Ancora, va tenuto conto del fatto che, nel mondo del vino italiano, un grandissimo numero di imprese è rappresentato da realtà a guida familiare che si stanno confrontando con il delicatissimo tema del passaggio generazionale ai vertici delle aziende, e, per mille motivi, la “vecchia generazione” sceglie di affidarsi a manager esterni da affiancare alla “new generation”, anche in virtù, appunto, di uno scenario di mercato del vino sempre più difficile e competitivo, e che richiede una gamma di competenze probabilmente più ampia che nel recente passato. Altro aspetto, sempre in parte legato al passaggio generazionale, ma anche alla proprietà familiare in generale, è quello che riguarda, non di rado, la diversità di visioni e ambizioni tra i soci-familiari delle aziende stesse, che, laddove non sfoci in divisioni aziendali o cessioni di quote, spesso richiede l’intervento di managerialità esterne per essere gestita.
Altro aspetto che emerge, soprattutto quando il turnover riguarda il livello dei responsabili vendite, è il tentativo di alcune realtà, soprattutto di maggiori dimensioni o più articolate, di investire sempre di più su una rete vendita sotto il proprio diretto controllo, che, ovviamente, ha bisogno di figure in grado di dirigerla e coordinarla, che in moltissime aziende ancora mancano. E poi, segnala qualcuno, un po’ di turnover deriva dal fatto che, soprattutto negli ultimi anni, diversi manager siano arrivati da settori diversi da quello del vino, o per scelte aziendali precise, o anche per i tanti investimenti in aziende di vino arrivati da diversi gruppi imprenditoriali attivi in altri settori, che hanno portato nel vino il loro management. Ma che, spesso, si sono trovati ad affrontare uno scenario di mercato nettamente mutato, da un trend forte e continuativo di crescita, soprattutto all’export, ad una tendenza alla contrazione dei mercati che, ormai, perdura da almeno 2-3 anni in maniera evidente.
Ma, in positivo, va considerato anche il fatto che, nonostante le difficoltà del periodo, ci sono anche aziende che continuano a performare bene, soprattutto quelle con un brand forte e, affermano, che investono per espandersi ancora, rinforzando le fila del proprio management, ma questa sembra più un’eccezione che la regola.

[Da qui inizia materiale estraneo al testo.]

(* ===== verification/Asn1.v ===== *)
(** * ASN.1 BER encoding and decoding of the SNMP agent
    [components/net/Lwip/src/core/snmp/asn1_enc.c] and [asn1_dec.c].  None of these
    functions changes a pbuf, so a chain is the list of its pbufs: [p->next] is the
    tail and NULL the empty list.  An encoder returns its error code and the memory,
    also when it gives up half way; a decoder its error code and its result
    parameters, whose values before the call are arguments. *)
From S2P Require Import Prelude Alloc Pbuf.
Import Pbuf.
Local Open Scope Z_scope.

Module Asn1.

(** ** Walking over the octets of a chain *)

(** The local variables of the functions: the pbufs after the current one, the
    offset, the length of the chain up to and including the current pbuf, and the
    pointer to the current octet. *)
Record cursor := Cur { rest : list pbuf; ofs : Z; plen : Z; msg_ptr : Z }.

(** [while (p != NULL) { base = plen; plen += p->len; if (ofs < plen) ... p = p->next; }] *)
Fixpoint find (p : list pbuf) (ofs plen : Z) : option cursor :=
  match p with
  | [] => None
  | b :: next =>
      let base := plen in
      let plen := u16 (plen + len b) in
      if ofs <? plen then Some (Cur next ofs plen (payload b + (ofs - base)))
      else find next ofs plen
  end.

(** [ofs += 1] and the step to the next octet, in the same or in the next pbuf. *)
Definition advance (c : cursor) : option cursor :=
  let ofs := u16 (ofs c + 1) in
  if plen c <=? ofs then
    match rest c with
    | [] => None
    | b :: next => Some (Cur next ofs (u16 (plen c + len b)) (payload b))
    end
  else Some (Cur (rest c) ofs (plen c) (msg_ptr c + 1)).

Definition get (c : cursor) (m : gmap Z Z) : Z := rd m (msg_ptr c).
Definition set (c : cursor) (v : Z) (m : gmap Z Z) : gmap Z Z := <[msg_ptr c := v]> m.

(** ** Octet counts *)
Definition snmp_asn1_enc_length_cnt (length : Z) : Z :=
  if length <? 0x80 then 1 else if length <? 0x100 then 2 else 3.

Definition snmp_asn1_enc_u32t_cnt (value : Z) : Z :=
  if value <? 0x80 then 1 else if value <? 0x8000 then 2
  else if value <? 0x800000 then 3 else if value <? 0x80000000 then 4 else 5.

Definition snmp_asn1_enc_s32t_cnt (value : Z) : Z :=
  let value := if value <? 0 then Z.lnot value else value in
  if value <? 0x80 then 1 else if value <? 0x8000 then 2 else if value <? 0x800000 then 3 else 4.

(** The octets of one sub-identifier, counted in [cnt]; the fuel bounds the shifts
    of a 31-bit number by 7. *)
Fixpoint sub_id_cnt (fuel : nat) (sub_id cnt : Z) : Z :=
  match fuel with
  | O => cnt
  | S fuel => if 0 <? sub_id then sub_id_cnt fuel (Z.shiftr sub_id 7) (u8 (cnt + 1)) else cnt
  end.
Fixpoint oid_cnt_loop (ident : list Z) (cnt : Z) : Z :=
  match ident with
  | [] => cnt
  | sub_id :: ident => oid_cnt_loop ident (sub_id_cnt 5 (Z.shiftr sub_id 7) (u8 (cnt + 1)))
  end.
Definition snmp_asn1_enc_oid_cnt (ident : list Z) : Z :=
  match ident with
  | _ :: _ :: ident => oid_cnt_loop ident 1
  | _ => oid_cnt_loop ident 0
  end.

(** ** Encoders *)
Definition snmp_asn1_enc_type (p : list pbuf) (ofs type : Z) (m : gmap Z Z) : Z * gmap Z Z :=
  match find p ofs 0 with
  | None => (ERR_ARG, m)
  | Some c => (ERR_OK, set c type m)
  end.

(** The loop for the two octets of a long length; [i] counts down. *)
Fixpoint enc_length_loop (i : nat) (length : Z) (c : cursor) (m : gmap Z Z) : Z * gmap Z Z :=
  match i with
  | O => (ERR_OK, m)
  | S i =>
      match advance c with
      | None => (ERR_ARG, m)
      | Some c =>
          let m := match i with O => set c (u8 length) m | _ => set c (u8 (Z.shiftr length 8)) m end in
          enc_length_loop i length c m
      end
  end.

Definition snmp_asn1_enc_length (p : list pbuf) (ofs length : Z) (m : gmap Z Z) : Z * gmap Z Z :=
  match find p ofs 0 with
  | None => (ERR_ARG, m)
  | Some c =>
      if length <? 0x80 then (ERR_OK, set c (u8 length) m)
      else if length <? 0x100 then
        let m := set c 0x81 m in
        match advance c with
        | None => (ERR_ARG, m)
        | Some c => (ERR_OK, set c (u8 length) m)
        end
      else enc_length_loop 2 length c (set c 0x82 m)
  end.

(** [while (octets_needed > 1)] and the last octet, of both integer encoders. *)
Fixpoint enc_octets (octets_needed : nat) (value : Z) (c : cursor) (m : gmap Z Z) : Z * gmap Z Z :=
  match octets_needed with
  | S ((S _) as octets_needed) =>
      let m := set c (u8 (Z.shiftr value (Z.shiftl (Z.of_nat octets_needed) 3))) m in
      match advance c with
      | None => (ERR_ARG, m)
      | Some c => enc_octets octets_needed value c m
      end
  | _ => (ERR_OK, set c (u8 value) m)
  end.

Definition snmp_asn1_enc_u32t (p : list pbuf) (ofs octets_needed value : Z) (m : gmap Z Z) : Z * gmap Z Z :=
  match find p ofs 0 with
  | None => (ERR_ARG, m)
  | Some c =>
      if octets_needed =? 5 then
        let m := set c 0 m in
        match advance c with
        | None => (ERR_ARG, m)
        | Some c => enc_octets 4 value c m
        end
      else enc_octets (Z.to_nat octets_needed) value c m
  end.

Definition snmp_asn1_enc_s32t (p : list pbuf) (ofs octets_needed value : Z) (m : gmap Z Z) : Z * gmap Z Z :=
  match find p ofs 0 with
  | None => (ERR_ARG, m)
  | Some c => enc_octets (Z.to_nat octets_needed) value c m
  end.

(** The leading octets of a sub-identifier, for the shifts 28, 21, 14 and 7. *)
Fixpoint enc_sub_id (shift : list Z) (tail : bool) (sub_id : Z) (c : cursor) (m : gmap Z Z)
    : option cursor * gmap Z Z :=
  match shift with
  | [] => (Some c, m)
  | sh :: shift =>
      let code := u8 (Z.shiftr sub_id sh) in
      if negb (code =? 0) || tail then
        let m := set c (Z.lor code 0x80) m in
        match advance c with
        | None => (None, m)
        | Some c => enc_sub_id shift true sub_id c m
        end
      else enc_sub_id shift tail sub_id c m
  end.

Fixpoint enc_oid_loop (ident : list Z) (c : cursor) (m : gmap Z Z) : Z * gmap Z Z :=
  match ident with
  | [] => (ERR_OK, m)
  | sub_id :: ident =>
      match enc_sub_id [28; 21; 14; 7] false sub_id c m with
      | (None, m) => (ERR_ARG, m)
      | (Some c, m) =>
          let m := set c (Z.land (u8 sub_id) 0x7f) m in
          match ident with
          | [] => (ERR_OK, m)
          | _ => match advance c with
                 | None => (ERR_ARG, m)
                 | Some c => enc_oid_loop ident c m
                 end
          end
      end
  end.

Definition snmp_asn1_enc_oid (p : list pbuf) (ofs : Z) (ident : list Z) (m : gmap Z Z) : Z * gmap Z Z :=
  match find p ofs 0 with
  | None => (ERR_ARG, m)
  | Some c =>
      match ident with
      | i0 :: i1 :: ident =>
          let m := if (i0 =? 1) && (i1 =? 3) then set c 0x2b m else set c (u8 (i0 * 40 + i1)) m in
          match advance c with
          | None => (ERR_ARG, m)
          | Some c => enc_oid_loop ident c m
          end
      | _ => (ERR_ARG, m)
      end
  end.

Fixpoint enc_raw_loop (raw : list Z) (c : cursor) (m : gmap Z Z) : Z * gmap Z Z :=
  match raw with
  | [] => (ERR_OK, m)
  | [b] => (ERR_OK, set c b m)
  | b :: raw =>
      let m := set c b m in
      match advance c with
      | None => (ERR_ARG, m)
      | Some c => enc_raw_loop raw c m
      end
  end.

Definition snmp_asn1_enc_raw (p : list pbuf) (ofs : Z) (raw : list Z) (m : gmap Z Z) : Z * gmap Z Z :=
  match find p ofs 0 with
  | None => (ERR_ARG, m)
  | Some c => enc_raw_loop raw c m
  end.

(** ** Decoders *)
Definition snmp_asn1_dec_type (p : list pbuf) (ofs type : Z) (m : gmap Z Z) : Z * Z :=
  match find p ofs 0 with
  | None => (ERR_ARG, type)
  | Some c => (ERR_OK, get c m)
  end.

(** The search for the two zero octets that end an indefinite length.  The inner loop
    counts pairs of octets and is left early by [i = 0], so the two loops together
    are one loop over the octets.  Every octet takes one unit of fuel. *)
Fixpoint indefinite (fuel : nat) (c : cursor) (length zeros : Z) (m : gmap Z Z) : option (Z * Z) :=
  match fuel with
  | O => None
  | S fuel =>
      let length := u16 (length + 1) in
      match advance c with
      | None => Some (ERR_ARG, length)
      | Some c =>
          if get c m =? 0 then
            let zeros := zeros + 1 in
            if zeros =? 2 then Some (ERR_OK, length) else indefinite fuel c length zeros m
          else indefinite fuel c length 0 m
      end
  end.

Fixpoint dec_length_loop (i : nat) (c : cursor) (length : Z) (m : gmap Z Z) : option Z * Z :=
  match i with
  | O => (Some length, length)
  | S i =>
      match advance c with
      | None => (None, length)
      | Some c =>
          let length := match i with
                        | O => Z.lor length (get c m)
                        | _ => u16 (Z.shiftl (get c m) 8)
                        end in
          dec_length_loop i c length m
      end
  end.

(** The result: the error code, [*octets_used] and [*length]. *)
Definition snmp_asn1_dec_length (fuel : nat) (p : list pbuf) (ofs octets_used length : Z) (m : gmap Z Z)
    : option (Z * Z * Z) :=
  match find p ofs 0 with
  | None => Some (ERR_ARG, octets_used, length)
  | Some c =>
      let b := get c m in
      if b <? 0x80 then Some (ERR_OK, 1, b)
      else if b =? 0x80 then
        '(err, length) ← indefinite fuel c 0 0 m;
        Some (err, if err =? ERR_OK then 1 else octets_used, length)
      else if b =? 0x81 then
        match advance c with
        | None => Some (ERR_ARG, octets_used, length)
        | Some c => Some (ERR_OK, 2, get c m)
        end
      else if b =? 0x82 then
        match dec_length_loop 2 c length m with
        | (None, length) => Some (ERR_ARG, octets_used, length)
        | (Some _, length) => Some (ERR_OK, 3, length)
        end
      else Some (ERR_ARG, 1 + Z.land b 0x7f, length)
  end.

(** [while (len > 1)] and the last octet. *)
Fixpoint dec_u32_loop (len : nat) (value : Z) (c : cursor) (m : gmap Z Z) : Z * Z :=
  match len with
  | S ((S _) as len) =>
      let value := u32 (Z.shiftl (Z.lor value (get c m)) 8) in
      match advance c with
      | None => (ERR_ARG, value)
      | Some c => dec_u32_loop len value c m
      end
  | _ => (ERR_OK, Z.lor value (get c m))
  end.

Definition snmp_asn1_dec_u32t (p : list pbuf) (ofs len value : Z) (m : gmap Z Z) : Z * Z :=
  match find p ofs 0 with
  | None => (ERR_ARG, value)
  | Some c =>
      if (0 <? len) && (len <? 6) then
        if negb (Z.land (get c m) 0x80 =? 0) then (ERR_ARG, 0)
        else if (1 <? len) && (get c m =? 0) then
          match advance c with
          | None => (ERR_ARG, 0)
          | Some c => dec_u32_loop (Z.to_nat (len - 1)) 0 c m
          end
        else dec_u32_loop (Z.to_nat len) 0 c m
      else (ERR_ARG, value)
  end.

(** [value] is the 32-bit pattern of the signed variable; [lsb_ptr] points to its
    least significant octet. *)
Definition lsb_and (value b : Z) : Z := Z.land value (Z.lor 0xffffff00 b).
Definition lsb_or (value b : Z) : Z := Z.lor value b.
Fixpoint dec_s32_loop (len : nat) (sign : bool) (value : Z) (c : cursor) (m : gmap Z Z) : Z * Z :=
  match len with
  | S ((S _) as len) =>
      let value := if sign then lsb_or (u32 (Z.shiftl (lsb_and value (get c m)) 8)) 255
                   else u32 (Z.shiftl (lsb_or value (get c m)) 8) in
      match advance c with
      | None => (ERR_ARG, value)
      | Some c => dec_s32_loop len sign value c m
      end
  | _ => (ERR_OK, if sign then lsb_and value (get c m) else lsb_or value (get c m))
  end.

Definition snmp_asn1_dec_s32t (p : list pbuf) (ofs len value : Z) (m : gmap Z Z) : Z * Z :=
  match find p ofs 0 with
  | None => (ERR_ARG, value)
  | Some c =>
      if (0 <? len) && (len <? 5) then
        let sign := negb (Z.land (get c m) 0x80 =? 0) in
        let '(err, v) := dec_s32_loop (Z.to_nat len) sign (if sign then 0xffffffff else 0) c m in
        (err, s32 v)
      else (ERR_ARG, value)
  end.

Definition LWIP_SNMP_OBJ_ID_LEN : Z := 32.

(** The loop over the octets of a sub-identifier that have the continuation bit set,
    while more than one octet is left. *)
Fixpoint dec_sub_id (len : nat) (sub_id : Z) (c : cursor) (m : gmap Z Z) : option (cursor * nat * Z) :=
  match len with
  | S ((S _) as len') =>
      if negb (Z.land (get c m) 0x80 =? 0) then
        let sub_id := s32 (Z.shiftl sub_id 7 + Z.land (get c m) (Z.lnot 0x80)) in
        match advance c with
        | None => None
        | Some c => dec_sub_id len' sub_id c m
        end
      else Some (c, len, sub_id)
  | _ => Some (c, len, sub_id)
  end.

(** [struct snmp_obj_id]: [id] is the array, of which the first [oid_len] count. *)
Record snmp_obj_id := Oid { oid_len : Z; id : list Z }.

(** One sub-identifier, stored at [oid_ptr], whose index in the array is [oid_len]:
    the octets left and the cursor at the last octet used.  When the octets run out
    inside the sub-identifier nothing is stored and one octet is left. *)
Definition dec_one (len : nat) (oid : snmp_obj_id) (c : cursor) (m : gmap Z Z)
    : option (cursor * nat * snmp_obj_id) :=
  let store v := Oid (oid_len oid) (<[Z.to_nat (oid_len oid) := v]> (id oid)) in
  if negb (Z.land (get c m) 0x80 =? 0) then
    match dec_sub_id len 0 c m with
    | None => None
    | Some (c, len, sub_id) =>
        if (Z.land (get c m) 0x80 =? 0) && (0 <? Z.of_nat len)
        then Some (c, pred len, store (s32 (Z.shiftl sub_id 7 + get c m)))
        else Some (c, len, oid)
    end
  else Some (c, pred len, store (get c m)).

(** The loop over the sub-identifiers: [len] octets are left.  At most 30 rounds, one
    per entry of the array. *)
Fixpoint dec_oid_loop (fuel : nat) (len : nat) (oid : snmp_obj_id) (c : cursor) (m : gmap Z Z)
    : option (Z * snmp_obj_id) :=
  match fuel with
  | O => None
  | S fuel =>
      if (0 <? Z.of_nat len) && (oid_len oid <? LWIP_SNMP_OBJ_ID_LEN) then
        match dec_one len oid c m with
        | None => Some (ERR_ARG, oid)
        | Some (c, len, oid) =>
            let next c := dec_oid_loop fuel len (Oid (oid_len oid + 1) (id oid)) c m in
            if 0 <? Z.of_nat len then
              match advance c with
              | None => Some (ERR_ARG, oid)
              | Some c => next c
              end
            else next c
        end
      else Some (if (len =? 0)%nat then ERR_OK else ERR_ARG, oid)
  end.

Definition snmp_asn1_dec_oid (p : list pbuf) (ofs len : Z) (oid : snmp_obj_id) (m : gmap Z Z)
    : option (Z * snmp_obj_id) :=
  match find p ofs 0 with
  | None => Some (ERR_ARG, oid)
  | Some c =>
      let oid := Oid 0 (id oid) in
      if 0 <? len then
        let b := get c m in
        let '(i0, i1) := if b =? 0x2b then (1, 3) else if b <? 40 then (0, b)
                         else if b <? 80 then (1, b - 40) else (2, b - 80) in
        let oid := Oid 2 (<[1%nat := i1]> (<[0%nat := i0]> (id oid))) in
        let len := len - 1 in
        if 0 <? len then
          match advance c with
          | None => Some (ERR_ARG, oid)
          | Some c => dec_oid_loop 32 (Z.to_nat len) oid c m
          end
        else dec_oid_loop 32 (Z.to_nat len) oid c m
      else Some (ERR_OK, oid)
  end.

(** The octets are copied to the memory at [raw]. *)
Fixpoint dec_raw_loop (len : nat) (raw : Z) (c : cursor) (m : gmap Z Z) : Z * gmap Z Z :=
  match len with
  | S ((S _) as len) =>
      let m := <[raw := get c m]> m in
      match advance c with
      | None => (ERR_ARG, m)
      | Some c => dec_raw_loop len (raw + 1) c m
      end
  | _ => (ERR_OK, <[raw := get c m]> m)
  end.

Definition snmp_asn1_dec_raw (p : list pbuf) (ofs len raw_len raw : Z) (m : gmap Z Z) : Z * gmap Z Z :=
  if 0 <? len then
    match find p ofs 0 with
    | None => (ERR_ARG, m)
    | Some c =>
        if len <=? raw_len then dec_raw_loop (Z.to_nat len) raw c m else (ERR_ARG, m)
    end
  else (ERR_OK, m).

End Asn1.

Più in generale, infatti, emergono tanti elementi ed aspetti critici che, dunque, sembrano avere, tra le loro conseguenze, un turnover di managerialità molto più intenso rispetto al recente passato nel mondo del vino. Che sembra confermare, per contrapposizione, il vecchio adagio “squadra che vince non si cambia”. Ma, così come avviene per le squadre di calcio, per tornare alla metafora iniziale, non sempre un cambio di panchina è sufficiente a risolvere problemi che, a volte, possono essere più strutturali che contingenti.